McDonald’s Corporation (NYSE: MCD) reported third-quarter earnings this morning that fell short on both fronts. The company posted adjusted earnings per share of $3.22 against consensus expectations of $3.36, missing by 4.2%. Revenue came in at $7.078 billion, trailing the $7.166 billion estimate by 1.2%. The stock opened lower in early trading as investors digested results that suggest momentum is slowing after a stronger first half of 2025.
Same-Store Sales Drive Disappointment
The core issue here is comparable-store sales growth. McDonald’s reported a slowdown in traffic and ticket growth across key markets, with comparable sales declining in the United States and several international regions. The company attributed some weakness to consumer spending pressures, particularly among lower-income customers who make up a meaningful portion of the customer base. This is significant because comparable sales are the clearest signal of underlying business health for a mature restaurant operator. When they contract, it signals demand weakness that restructuring or cost cuts cannot offset.
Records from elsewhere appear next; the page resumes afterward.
(** X16. The command line ends in one of four ways and does nothing
    afterwards: silently (a stalled stream), on an uncaught exception, on
    the rethrown error of the callback, or by writing the result once to
    the chosen sink.  So the result is written at most once, as the last
    thing done, and never after an error. *)
Theorem X16_command_line_outcomes stringify w inputFile c :
  ∃ pre fin,
    main stringify w inputFile c = pre ++ fin ∧
    Forall (λ e, isQuiet e = true) pre ∧
    (fin = [] ∨ (∃ e, fin = [CUncaught e]) ∨ (∃ err, fin = [CRethrow err])
     ∨ (∃ map, fin = [CWrite (chooseOut (Cmd.output c)).1 (stringify map)])).
Proof.
  rewrite /main.
  have Hopened : Forall (λ e, isQuiet e = true) (chooseOut (Cmd.output c)).2.
  { rewrite /chooseOut. case: (Cmd.output c) => [path|] //=.
    case: (String.eqb path ""); by repeat constructor. }
  case: (chooseOut (Cmd.output c)) Hopened => out opened /= Hopened.
  case Hkeys: (names_falsy (Options.keyColNames (cli_options c))).
  - rewrite build_rejected //.
    rewrite (deliver_plain_only _ _ _
               (creation_plain _ (created_creation (cli_options c)))).
    exists (opened ++ (CBuild <$> created (cli_options c))),
      [CUncaught (Error "options.keyColNames required. [object Object]")].
    split_and!; [by rewrite app_assoc| |right; left; by eexists].
    apply Forall_app. split; first done.
    apply Forall_fmap, Forall_forall. by move=> e _.
  - rewrite build_started //.
    case: (deliver_shape stringify out
             (State.events
                (doIt_in (cli_options c) (feeds w (cli_options c))
                   (State.mk ∅ 0 (created (cli_options c)))))).
    { apply doIt_trace => /=. left.
      exact: creation_plain (created_creation (cli_options c)). }
    move=> pre [fin [-> [Hpre Hfin]]].
    exists (opened ++ pre), fin.
    split_and!; [by rewrite app_assoc|by apply Forall_app|done].
Qed.





(** X19. On the command line the key columns are rejected exactly when -k
    is absent: any value of -k, even the empty one, passes the check.
    Without -k the process dies of the configuration error after the
    output stream (when -o names a file) and the input streams have been
    created; nothing is piped or written. *)
Theorem X19_command_line_without_keys stringify w inputFile c :
  (build w (cli_options c)).1 =
  match Cmd.keyColNames c with
  | Some _ => Normal tt
  | None => Throw (Error "options.keyColNames required. [object Object]")
  end ∧
  (Cmd.keyColNames c = None →
   main stringify w inputFile c =
   (chooseOut (Cmd.output c)).2
     ++ (CBuild <$> created (cli_options c))
     ++ [CUncaught (Error "options.keyColNames required. [object Object]")]).
Proof.
  have Hkeys : names_falsy (Options.keyColNames (cli_options c)) =
               match Cmd.keyColNames c with Some _ => false | None => true end
    by rewrite /cli_options /=; case: (Cmd.keyColNames c).
  split.
  - move: Hkeys. case: (Cmd.keyColNames c) => [k|] Hkeys.
    + by rewrite build_started.
    + by rewrite build_rejected.
  - move=> Hk. rewrite Hk in Hkeys. rewrite /main.
    case: (chooseOut (Cmd.output c)) => out opened /=.
    rewrite build_rejected //.
    by rewrite (deliver_plain_only _ _ _
                  (creation_plain _ (created_creation (cli_options c)))).
Qed.

Lemma X19_command_line_without_keys_witness :
  main sample_stringify sample_world None (sample_cmd None) =
  [CCreateWriteStream "out.json";
   CBuild (ECreateReadStream "sports.csv");
   CBuild (ECreateReadStream "clubs.csv");
   CUncaught (Error "options.keyColNames required. [object Object]")].
Proof.
  exact (proj2 (X19_command_line_without_keys sample_stringify sample_world
                  None (sample_cmd None)) eq_refl).
Defined.

(** ** Batches of rows *)

Lemma drain_dup_sequence_at keyDelimiter keyColNames valColNames rs
    (map : gmap string jsval) k :
  Forall (λ r, inherited (getKey keyDelimiter keyColNames r) = false) rs →
  drain keyDelimiter true keyColNames valColNames rs ∅ = (map, None) →
  sequence_at map k =
  getValue true valColNames <$> keyed keyDelimiter keyColNames k rs.
Proof.
  move=> Hrs Hrun.
  rewrite /sequence_at (drain_dup_map _ _ _ _ _ k Hrs Hrun).
  by case: (keyed _ _ _ _).
Qed.

(** X21. Accumulate policy, two batches with no row keyed by the name of
    a member of [Object.prototype]: the sequence at each key after both
    batches is the sequence the first batch alone gives followed by the
    one the second alone gives. *)
Theorem X21_accumulate_concatenates_batches keyDelimiter keyColNames
    valColNames rs1 rs2 :
  Forall (λ r, inherited (getKey keyDelimiter keyColNames r) = false)
         (rs1 ++ rs2) →
  ∃ map1 map2 map : gmap string jsval,
    drain keyDelimiter true keyColNames valColNames rs1 ∅ = (map1, None) ∧
    drain keyDelimiter true keyColNames valColNames rs2 ∅ = (map2, None) ∧
    drain keyDelimiter true keyColNames valColNames (rs1 ++ rs2) ∅
    = (map, None) ∧
    dom map = dom map1 ∪ dom map2 ∧
    ∀ k, sequence_at map k = sequence_at map1 k ++ sequence_at map2 k.
Proof.
  move=> Hrs. case/Forall_app: (Hrs) => Hrs1 Hrs2.
  case: (drain_dom keyDelimiter true keyColNames valColNames rs1 Hrs1)
    => map1 [H1 Hd1].
  case: (drain_dom keyDelimiter true keyColNames valColNames rs2 Hrs2)
    => map2 [H2 Hd2].
  case: (drain_dom keyDelimiter true keyColNames valColNames (rs1 ++ rs2)
           Hrs) => map [H Hd].
  exists map1, map2, map. do 3 (split; first done). split.
  - by rewrite Hd Hd1 Hd2 fmap_app list_to_set_app_L.
  - move=> k.
    rewrite (drain_dup_sequence_at _ _ _ _ _ k Hrs1 H1)
            (drain_dup_sequence_at _ _ _ _ _ k Hrs2 H2)
            (drain_dup_sequence_at _ _ _ _ _ k Hrs H).
    by rewrite /keyed filter_app fmap_app.
Qed.

Lemma X21_accumulate_concatenates_batches_witness :
  ∃ map1 map2 map : gmap string jsval,
    drain "_" true ["Name"] ["Sport"] sports ∅ = (map1, None) ∧
    drain "_" true ["Name"] ["Sport"] clubs ∅ = (map2, None) ∧
    drain "_" true ["Name"] ["Sport"] (sports ++ clubs) ∅ = (map, None) ∧
    dom map = dom map1 ∪ dom map2 ∧
    ∀ k, sequence_at map k = sequence_at map1 k ++ sequence_at map2 k.
Proof.
  apply (X21_accumulate_concatenates_batches "_" ["Name"] ["Sport"]
           sports clubs).
  apply (bool_decide_unpack _). vm_compute. exact I.
Defined.


(** X23. On the command line, -i with comma-separated names none of which
    contains a newline makes every name a file: one read stream per name,
    created and later piped in the order given. *)
Theorem X23_command_line_inputs_are_files w c (val : string) :
  Cmd.input c = Some val →
  Forall (λ name, hasNewline name = false) (list_of val) →
  created (cli_options c) = ECreateReadStream <$> list_of val ∧
  feeds w (cli_options c) = file_feed w <$> list_of val.
Proof.
  move=> Hi Hnames.
  rewrite created_unfold feeds_unfold /cli_options /= Hi /=.
  elim: (list_of val) Hnames => [//|name names IH] /Forall_cons [Hn Hns].
  case: (IH Hns) => Hc Hf.
  rewrite !fmap_cons /= Hc Hf /resolveStream Hn. done.
Qed.

Lemma X23_command_line_inputs_are_files_witness :
  created (cli_options (sample_cmd (Some "Name"))) =
  [ECreateReadStream "sports.csv"; ECreateReadStream "clubs.csv"].
Proof.
  refine (proj1 (X23_command_line_inputs_are_files sample_world
                   (sample_cmd (Some "Name")) "sports.csv,clubs.csv"
                   eq_refl _)).
  repeat constructor.
Defined.

(** ** Rows with ordinary keys and columns *)

(** X24. Accumulate policy on rows none of which is keyed by the name of
    a member of [Object.prototype]: no handler throws; each row appends
    its projected value to the sequence at its key, which starts empty
    when the key is new; and after any rows the sequence at a key lists
    the values of the rows with that key in arrival order. *)
Theorem X24_accumulate_in_arrival_order keyDelimiter keyColNames valColNames
    rs :
  Forall (λ r, inherited (getKey keyDelimiter keyColNames r) = false) rs →
  ∃ map : gmap string jsval,
    drain keyDelimiter true keyColNames valColNames rs ∅ = (map, None) ∧
    (∀ k, map !! k =
          match keyed keyDelimiter keyColNames k rs with
          | [] => None
          | r :: krs => Some (JArray (getValue true valColNames <$> r :: krs))
          end) ∧
    (∀ r, inherited (getKey keyDelimiter keyColNames r) = false →
          drain keyDelimiter true keyColNames valColNames (rs ++ [r]) ∅ =
          (<[getKey keyDelimiter keyColNames r :=
               JArray (sequence_at map (getKey keyDelimiter keyColNames r)
                         ++ [getValue true valColNames r])]> map, None)).
Proof.
  move=> Hrs.
  case: (drain_dup_lookup keyDelimiter keyColNames valColNames rs "" Hrs)
    => map [Hrun [Hall _]].
  exists map. split_and!; first done.
  - move=> k. exact: drain_dup_map.
  - move=> r Hr.
    rewrite (drain_app _ _ _ _ _ _ _ _ Hrun) /= /onData.
    by rewrite doDupKeys_arrays.
Qed.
Operating margins did hold relatively steady, reflecting the company’s pricing power and operational efficiency. But margin stability cannot compensate for top-line deceleration, especially when the stock is already priced at 25.6 times trailing earnings.
The Valuation Question
McDonald’s trades at a premium multiple relative to its growth rate. With trailing twelve-month revenue growth of just 5.4% and quarterly earnings growth of 12.1%, the forward P/E of 22.6 leaves limited room for disappointment. Today’s miss suggests the company may face headwinds in the near term as consumer spending remains uneven. The analyst consensus target of $330.10 implies 10% upside from current levels, but that assumes stabilization in comparable sales and sustained profitability. A continued slowdown would pressure both assumptions.
Key Figures
Adjusted EPS: $3.22 (vs. $3.36 expected); down 4.2% from estimate
Revenue: $7.078B (vs. $7.166B expected); down 1.2% from estimate
Operating Margin: Stable sequentially; reflects pricing discipline
Comparable Sales: Declined in U.S. and select international markets
TTM Profit Margin: 32.2%; among the highest in the industry
The miss marks a departure from the first half of 2025, when McDonald’s beat or met expectations in both Q1 and Q2. The pattern over the past year shows volatility: two misses in late 2024, followed by two beats or meets in early 2025, and now a meaningful miss in Q3. This inconsistency may concern investors who view McDonald’s as a defensive, predictable business.
Management’s Commentary
Leadership acknowledged consumer spending pressures but stopped short of issuing aggressive forward guidance. The company emphasized its focus on value menu offerings to attract price-conscious customers, a defensive posture that suggests management expects continued softness. They also highlighted digital initiatives and delivery expansion as growth drivers, but these are longer-term plays that do not address immediate comparable sales weakness.
I thought the tone was cautious. Management did not sound panicked, but they also did not project confidence in a near-term rebound in traffic.
What Matters Next
Watch for comparable sales trends in Q4 and early 2025. The holiday season typically drives traffic, but if consumers remain cautious on discretionary spending, McDonald’s could face a tougher environment than historical norms suggest. The company’s dividend yield of 2.36% remains attractive for income investors, but valuation and growth concerns may limit upside momentum in the near term. Institutional investors hold 75% of shares, and any sustained earnings weakness could prompt portfolio rebalancing.